Esa soledad alcanza su máxima expresión recorriendo cada mañana el camino de adarve, que bordea el Corro de Santo Domingo o la calle Lagares y se asoma por el lado oeste sobre los campos de colza y alfalfa, entre caminos polvorientos de tierra y grava. La niebla se extiende sobre el valle como un enemigo emboscado y envuelve el pueblo, que visto desde abajo emerge incongruente, como un barco fantasma que hubiera quedado varado en la meseta.
Urueña es la excusa perfecta para adentrarse en Tierra de Campos, esa mancha parda que se extiende entre las provincias de Palencia, Valladolid, Zamora y León. Es el epítome de la España despoblada, tantas veces retratada por Miguel Delibes, por Cristina García Rodero, por Ramón Masats; los jornaleros apostados al borde del camino protegiéndose del frío con mantas zamoranas, mientras el viento levanta nubes de polvo en encrucijadas que se han formado no se sabe muy bien cómo. Ahí donde los ven, sus habitantes desciendan de aquellos 'castellanos viejos' que engrosaron los ejércitos de los Austrias y marcharon en tromba al Nuevo Mundo.
A 25 kilómetros de Urueña se levanta Medina de Rioseco, una población que gozó de prestigio antaño, sustentado en el comercio de la plata que llegaba de las India. Sus ferias, equiparables a las de Medina del Campo, y sus iglesias, levantadas con donaciones y herencias de los que hicieron fortuna en ultramar, han llegado hasta nuestros días. Igual que la Semana Santa, declarada de Interés Turístico Internacional, con los pasos recorriendo en procesión ese dédalo de calles que discurre entre soportales de piedra y madera, que desafían el paso del tiempo.
Cerrando el triángulo está Wamba, la única localidad española que empieza por 'W', lo que certifica su origen visigodo. Su principal atractivo es la iglesia de Santa María. O quizá sería mejor decir su osario, el mayor de España y el único visitable. Un hallazgo macabro que hunde sus orígenes en la noche de los tiempos y que ha llegado hasta nuestros días prácticamente de milagro, ya que las corrientes subterráneas que corren bajo los cimientos del templo han derribado muros, erosionado columnas y amenazado su conservación. Los osarios han sido desde siempre objeto de todo tipo de leyendas. Los cristianos no podían incinerar a sus difuntos, debían enterrarlos, a poder ser en las inmediaciones de una iglesia -o dentro- por aquello de tener más fácil la entrada al Paraíso.
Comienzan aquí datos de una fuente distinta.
(** ** Converters *)

(** C9: the profile response of a user is built from [ID], [Name],
    [CreatedAt] and [UpdatedAt] alone, whatever the password, the token
    and the refresh token are, and carries no token; the token response
    is built from [Token] and [RefreshToken] alone, whatever the other
    fields are. *)
Theorem user_converters_noninterference :
  (forall id name created updated password token refresh
          password' token' refresh',
      converter.UserToResponse
        (entity.User.mk id password name token refresh created updated)
      = converter.UserToResponse
          (entity.User.mk id password' name token' refresh' created updated))
  /\ (forall user,
         model.UserResponse.Token (converter.UserToResponse user) = EmptyString
         /\ model.UserResponse.RefreshToken (converter.UserToResponse user)
            = EmptyString)
  /\ (forall token refresh id password name created updated
             id' password' name' created' updated',
         converter.UserToTokenResponse
           (entity.User.mk id password name token refresh created updated)
         = converter.UserToTokenResponse
             (entity.User.mk id' password' name' token refresh created' updated')).
Proof.
  repeat split.
Qed.

(** ** [toSnakeCase] *)

Section SnakeCaseFacts.

Import config.

Variable table : rune -> rune.

(** What the proof needs of the case tables of the Go library: beyond
    ASCII a lower-cased rune is never one of [A]..[Z], and lower-casing
    it again changes nothing. *)
Hypothesis table_not_upper :
  forall r, 127 < r -> isUpperASCII (table r) = false.
Hypothesis table_stable :
  forall r, 127 < r -> 127 < table r -> table (table r) = table r.

Lemma ToLower_not_upper r : isUpperASCII (unicode_ToLower table r) = false.
Proof.
  unfold unicode_ToLower.
  destruct (r <=? 127) eqn:Hr.
  - destruct (isUpperASCII r) eqn:Hu; [|exact Hu].
    unfold isUpperASCII in *. lia.
  - apply table_not_upper. lia.
Qed.

Lemma ToLower_fixed r :
  isUpperASCII r = false ->
  (127 < r -> table r = r) ->
  unicode_ToLower table r = r.
Proof.
  intros Hu Ht. unfold unicode_ToLower.
  rewrite Hu. destruct (r <=? 127) eqn:Hr; [reflexivity|].
  apply Ht. lia.
Qed.

Lemma ToLower_idempotent r :
  unicode_ToLower table (unicode_ToLower table r) = unicode_ToLower table r.
Proof.
  apply ToLower_fixed; [apply ToLower_not_upper|].
  unfold unicode_ToLower.
  destruct (r <=? 127) eqn:Hr.
  - destruct (isUpperASCII r) eqn:Hu; unfold isUpperASCII in *; lia.
  - intros Hl. apply table_stable; lia.
Qed.

Lemma snake_loop_acc i s acc :
  snake_loop i s acc = acc ++ snake_loop i s [].
Proof.
  revert i acc. induction s as [|v rest IH]; intros i acc; simpl.
  - now rewrite app_nil_r.
  - rewrite IH. symmetry. rewrite IH. symmetry.
    destruct ((0 <? i)%nat && isUpperASCII v); simpl;
      now rewrite <- ?app_assoc.
Qed.

Lemma snake_loop_plain i s :
  Forall (fun v => isUpperASCII v = false) s ->
  snake_loop i s [] = s.
Proof.
  intros H. revert i. induction H as [|v rest Hv _ IH]; intros i; simpl.
  - reflexivity.
  - rewrite Hv, andb_false_r. simpl.
    rewrite snake_loop_acc, IH. reflexivity.
Qed.

Lemma strings_ToLower_plain s :
  Forall (fun v => isUpperASCII v = false) (strings_ToLower table s).
Proof.
  unfold strings_ToLower. apply Forall_forall. intros v Hv.
  apply in_map_iff in Hv. destruct Hv as [r [<- _]].
  apply ToLower_not_upper.
Qed.

(** C10: converting to snake case twice is the same as converting
    once, since the first result holds none of the letters [A]..[Z]. *)
Theorem toSnakeCase_idempotent (s : list rune) :
  toSnakeCase table (toSnakeCase table s) = toSnakeCase table s
  /\ Forall (fun v => isUpperASCII v = false) (toSnakeCase table s).
Proof.
  split; [|apply strings_ToLower_plain].
  unfold toSnakeCase at 1.
  rewrite snake_loop_plain by apply strings_ToLower_plain.
  unfold toSnakeCase, strings_ToLower. rewrite map_map.
  apply map_ext. intros r. apply ToLower_idempotent.
Qed.

End SnakeCaseFacts.

(** The runes of [FirstName] with a lower-casing that leaves every rune
    beyond ASCII alone. *)
Lemma toSnakeCase_idempotent_witness :
  let s := [70; 105; 114; 115; 116; 78; 97; 109; 101] in
  config.toSnakeCase (fun r => r) (config.toSnakeCase (fun r => r) s)
  = config.toSnakeCase (fun r => r) s
  /\ Forall (fun v => config.isUpperASCII v = false)
            (config.toSnakeCase (fun r => r) s).
Proof.
  apply (toSnakeCase_idempotent (fun r => r)).
  - intros r Hr. unfold config.isUpperASCII. lia.
  - intros r _ _. reflexivity.
Defined.

Example toSnakeCase_FirstName :
  config.toSnakeCase (fun r => r) [70; 105; 114; 115; 116; 78; 97; 109; 101]
  = [102; 105; 114; 115; 116; 95; 110; 97; 109; 101].
Proof. reflexivity. Qed.

(** ** The controllers, whatever the use cases are *)

Section ControllerFacts.

Import effect http.

Variable DB : Type.
Variable contactUseCase : usecase.ContactUseCase.t DB.
Variable addressUseCase : usecase.AddressUseCase.t DB.
Variable userUseCase : usecase.UserUseCase.t DB.
Variable unrepresentable : float64.t -> Z.

Lemma calls_app (tr1 tr2 : list Event) :
  calls (tr1 ++ tr2) = calls tr1 ++ calls tr2.
Proof.
  induction tr1 as [|[lvl msg|c] tr1 IH]; simpl; [reflexivity|exact IH|].
  now rewrite IH.
Qed.

Lemma calls_logged (tr : list Event) lvl msg :
  calls (tr ++ [Logged lvl msg]) = calls tr.
Proof. rewrite calls_app. simpl. apply app_nil_r. Qed.

Lemma calls_called (tr : list Event) c :
  calls (tr ++ [Called c]) = calls tr ++ [c].
Proof. rewrite calls_app. reflexivity. Qed.

Ltac run_handler :=
  cbv beta iota delta
    [ContactController_Create ContactController_List ContactController_Get
     ContactController_Update ContactController_Delete
     AddressController_Create AddressController_List AddressController_Get
     AddressController_Update AddressController_Delete
     UserController_Register UserController_Login UserController_Current
     UserController_Logout UserController_Update UserController_RefreshToken
     GetUser fiber.BodyParser fiber.Params bind ret call emit
     Log_Error Log_Warnf data];
  cbn [fiber.Ctx.Locals_auth fiber.Ctx.Body fiber.Ctx.RouteParams
       fiber.Ctx.QueryArgs fiber.Ctx.Headers db trace fst snd].

Ltac reject :=
  run_handler; unfold rejected; cbn [fst snd db trace status];
  repeat split; apply calls_logged.

(** C5: a body that does not parse is answered with 400 Bad Request
    before any use case is reached, in the eight handlers that read a
    body.  The handlers of protected routes are taken behind the
    auth gate, that is with the authenticated user in the context. *)
Theorem unparsed_body_is_rejected (w : World DB) :
  (forall auth rp qa hd,
      rejected w (ContactController_Create DB contactUseCase
                    (fiber.Ctx.mk (Some auth) None rp qa hd) w))
  /\ (forall auth rp qa hd,
         rejected w (ContactController_Update DB contactUseCase
                       (fiber.Ctx.mk (Some auth) None rp qa hd) w))
  /\ (forall auth rp qa hd,
         rejected w (AddressController_Create DB addressUseCase
                       (fiber.Ctx.mk (Some auth) None rp qa hd) w))
  /\ (forall auth rp qa hd,
         rejected w (AddressController_Update DB addressUseCase
                       (fiber.Ctx.mk (Some auth) None rp qa hd) w))
  /\ (forall auth rp qa hd,
         rejected w (UserController_Register DB userUseCase
                       (fiber.Ctx.mk auth None rp qa hd) w))
  /\ (forall auth rp qa hd,
         rejected w (UserController_Login DB userUseCase
                       (fiber.Ctx.mk auth None rp qa hd) w))
  /\ (forall auth rp qa hd,
         rejected w (UserController_Update DB userUseCase
                       (fiber.Ctx.mk (Some auth) None rp qa hd) w))
  /\ (forall auth rp qa hd,
         rejected w (UserController_RefreshToken DB userUseCase
                       (fiber.Ctx.mk auth None rp qa hd) w)).
Proof.
  repeat match goal with |- _ /\ _ => split end; intros; reject.
Qed.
Las supersticiones entraban en colisión con la falta de espacio, y el resultado fue un batiburrillo de restos que engordó con el paso de los siglos hasta convertirse en un problema de salud pública. Cuentan que el científico Gregorio Marañón vino al pueblo y cargó dos camiones con estos restos para llevarlos a Madrid y que los alumnos de Anatomía tuvieran con qué hacer sus prácticas. Ahora son los turistas los que perturban el sueño de los Justos bajo la bóveda de piedra, buscando muecas imposibles en las calaveras que se amontonan como melocotones en la frutería.
Cuando se cansen de emociones fuertes y de espacios claustrofóbicos sobre los que planea la Muerte, no tienen más que salir al encuentro del sol, que en esta tierra se sobrepone a las nubes la mayoría de los días del año. Los parques eólicos han invadido la planicie y cada vez son menos los espacios que han logrado mantenerse ajenos a este signo de los tiempos. Quedan los palomares, esa prolongación vertical de la arcillosa tierra castellana, muchos desmoronados, otros cuidados con el esmero propio de un antropólogo. Y las bodegas, cuyas chimeneas asoman del suelo en Ampudia, en Mucientes, en Dueñas, en Fuensaldaña. La promesa de un banquete a base de pichones, cordero, morcilla o pisto, de pan castellano empapado en Cigales.Ya lo dice el refrán: donde fueres, haz lo que vieres.